Sabine Dormond: Non, comme toute cette nouvelle (Les verrouillés) est
truffée de références à Huis clos, ces mouches font allusion à une autre pièce de
Sartres. Et la mouche est sans doute le plus exaspérant des insectes lorsqu’il est
enfermé derrière une vitre, comme le sont mes personnages. Les mouches renvoient aussi à
l’expression “ne pas faire de mal à une mouche”, d’ailleurs Espérance s’insurge contre
le fait que Gabriel en tue une, alors qu’elle n’a aucun scrupule à mettre de milliers de
personnes au chômage
Orbis Terrae: Dans Contagion, la narratrice est obnubilée par ...un cheveu
manquant. Quel cheveu vous manque-t-il, Sabine Dormond, pour comprendre le monde ?
Sabine Dormond: La narratrice a toutes les clés en main pour comprendre l’étrange
comportement d’Igor, celui qui passe pour fou parce qu’il est le seul à avoir saisi ce
qui se passe. Moi, ce n’est pas un cheveu qu’il me manque pour comprendre le monde, mais
toute une tignasse et c’est tant mieux, parce que le peu que j’en comprends m’afflige
déjà suffisamment.
Orbis Terrae: Comme la narratrice de Contagion, avez-vous l'impression ...

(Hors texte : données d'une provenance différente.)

Lemma f64_eqb_sym x y : f64_eqb x y = f64_eqb y x.
Proof.
  unfold f64_eqb, f64_partial_cmp. destruct x as [[]|[]| |[] mx ex], y as [[]|[]| |[] my ey]; simpl; try done.
  all: rewrite (Z.compare_antisym ey ex); destruct (Z.compare ey ex); simpl; try done.
  all: change (Pcompare mx my Eq) with (Pos.compare mx my); change (Pcompare my mx Eq) with (Pos.compare my mx);
    rewrite (Pos.compare_antisym my mx); by destruct (Pos.compare my mx).
Qed.

Lemma list_eqb_sym {A} (eqb : A -> A -> bool) l1 l2 :
  Forall (fun a => forall b, eqb a b = eqb b a) l1 -> list_eqb eqb l1 l2 = list_eqb eqb l2 l1.
Proof.
  revert l2. induction l1 as [|a l1 IH]; intros [|b l2]; try done. simpl.
  intros [Ha Hl]%Forall_cons_1. by rewrite Ha, IH.
Qed.

Lemma instruction_eqb_sym a b : instruction_eqb a b = instruction_eqb b a.
Proof.
  unfold instruction_eqb, op_eqb. f_equal; [|by apply bool_decide_ext].
  destruct (op a), (op b); try (by apply bool_decide_ext). apply f64_eqb_sym.
Qed.

Lemma chunk_eqb_sym a b : chunk_eqb a b = chunk_eqb b a.
Proof.
  revert b. induction a as [f i bs IH] using Chunk_ind'. intros [f2 i2 bs2]. simpl. rewrite String.eqb_sym.
  rewrite (list_eqb_sym instruction_eqb i i2) by (apply list.Forall_forall; intros; apply instruction_eqb_sym).
  by rewrite (list_eqb_sym chunk_eqb bs bs2).
Qed.

Lemma atom_equal_sym a b : atom_equal a b = atom_equal b a.
Proof.
  destruct a as [| | | | | | | | | | | | | |[]| | | | |], b as [| | | | | | | | | | | | | |[]| | | | |]; simpl; try done.
  all: try apply String.eqb_sym; try apply N.eqb_sym; try apply Z.eqb_sym; try apply f64_eqb_sym;
    try apply chunk_eqb_sym; try (by apply bool_decide_ext).
  by destruct b0, b.
Qed.

Lemma entries_rel_sym (R : Value -> Value -> Prop) m1 m2 :
  Forall (fun kv => forall b, R kv.2 b -> R b kv.2) m1 -> entries_rel R m1 m2 -> entries_rel R m2 m1.
Proof.
  revert m2. induction m1 as [|[k a] m1 IH]; intros [|[k' b] m2]; try done. simpl.
  intros [H1 H2]%Forall_cons_1 (-> & Hab & Hm). split; [done|]. split; [by apply H1|]. by apply IH.
Qed.

Lemma eqv_sym R a b : rsym R -> eqv R a b -> eqv R b a.
Proof.
  intros HR. revert b. induction a as [a Ha|c f Hf|a IH] using Value_ind'; intros b.
  - destruct a as [| | | | | | | | | | | | | |[]| | | | |], b as [| | | | | | | | | | | | | |[]| | | | |]; try done;
      cbn [eqv]; try (by rewrite atom_equal_sym); intros [->|H]; auto.
  - destruct b; simpl; try done. intros [-> Hfs]. split; [done|]. by apply entries_rel_sym.
  - destruct b as [| | | | | | | | | | | | | |[]| | | | |]; simpl; try done. apply IH.
Qed.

qu'on ne nous dit pas tout ?
Sabine Dormond: Contagion met en scène un accident nucléaire de la
centrale de Leibstadt. Comme ça se passe tout près de Zurich, plus d’un million de
personnes sont exposées au nuage radioactif. Il est totalement impossible pour les
autorités de déplacer et de trouver à loger autant de monde. Aussi préfèrent-elles
mentir, parler d’une épidémie. Voilà pour la fiction. Dans la réalité, je me souviens
notamment que lors de l’accident de Tchernobyl, les autorités françaises avaient
certifié à la population que le nuage radioactif n’avait pas franchi la franchi la
frontière, alors que la Suisse romande avait été exposée. Je prends cet exemple pour
rester dans le nucléaire, mais il y en a eu tellement d’autres depuis dans d’autres
domaines.

Orbis Terrae: Dans Rafales, votre héros fait d'étonnantes rencontres. Les alpages
sont-ils le dernier recours de l'écrivain en mal d'amour ?
Sabine Dormond: C’est une nouvelle qu’il faut lire au sens allégorique, les Alpes
représentent ici un emblème de l’isolement volontaire, nécessaire, de l’écrivain en
phase de création. Dans ces moments, son imagination peut l’entrainer n’importe où, même
là où il n’a pas forcément envie d’aller.
Orbis Terrae: Un homme « pâle et poché, penaud de mine » peut-il être le caillou
dans la chaussure d'une ambitieuse... ?
Sabine Dormond: Il ne s’agit pas d’ambition, mais de convoitise. La personne avec
qui on partage sa vie devient un caillou dans la chaussure dès lors qu’on convoite
quelqu’un d’autre. Et on a alors vite tendance à lui trouver tous les défauts.
Orbis Terrae: Dans la nouvelle intitulée Case management, la narratrice dit : « A
mon niveau de notoriété, tout livre vendu est source de joie et chaque personne qui se
rend à l'une de mes séances de dédicaces m'inspire une reconnaissance durable. » Quelle
est la part de vous-même dans cette phrase ?
Sabine Dormond: C’est à peine exagéré. Il faut pas mal d’autodérision pour
accepter la condition d’auteur romand.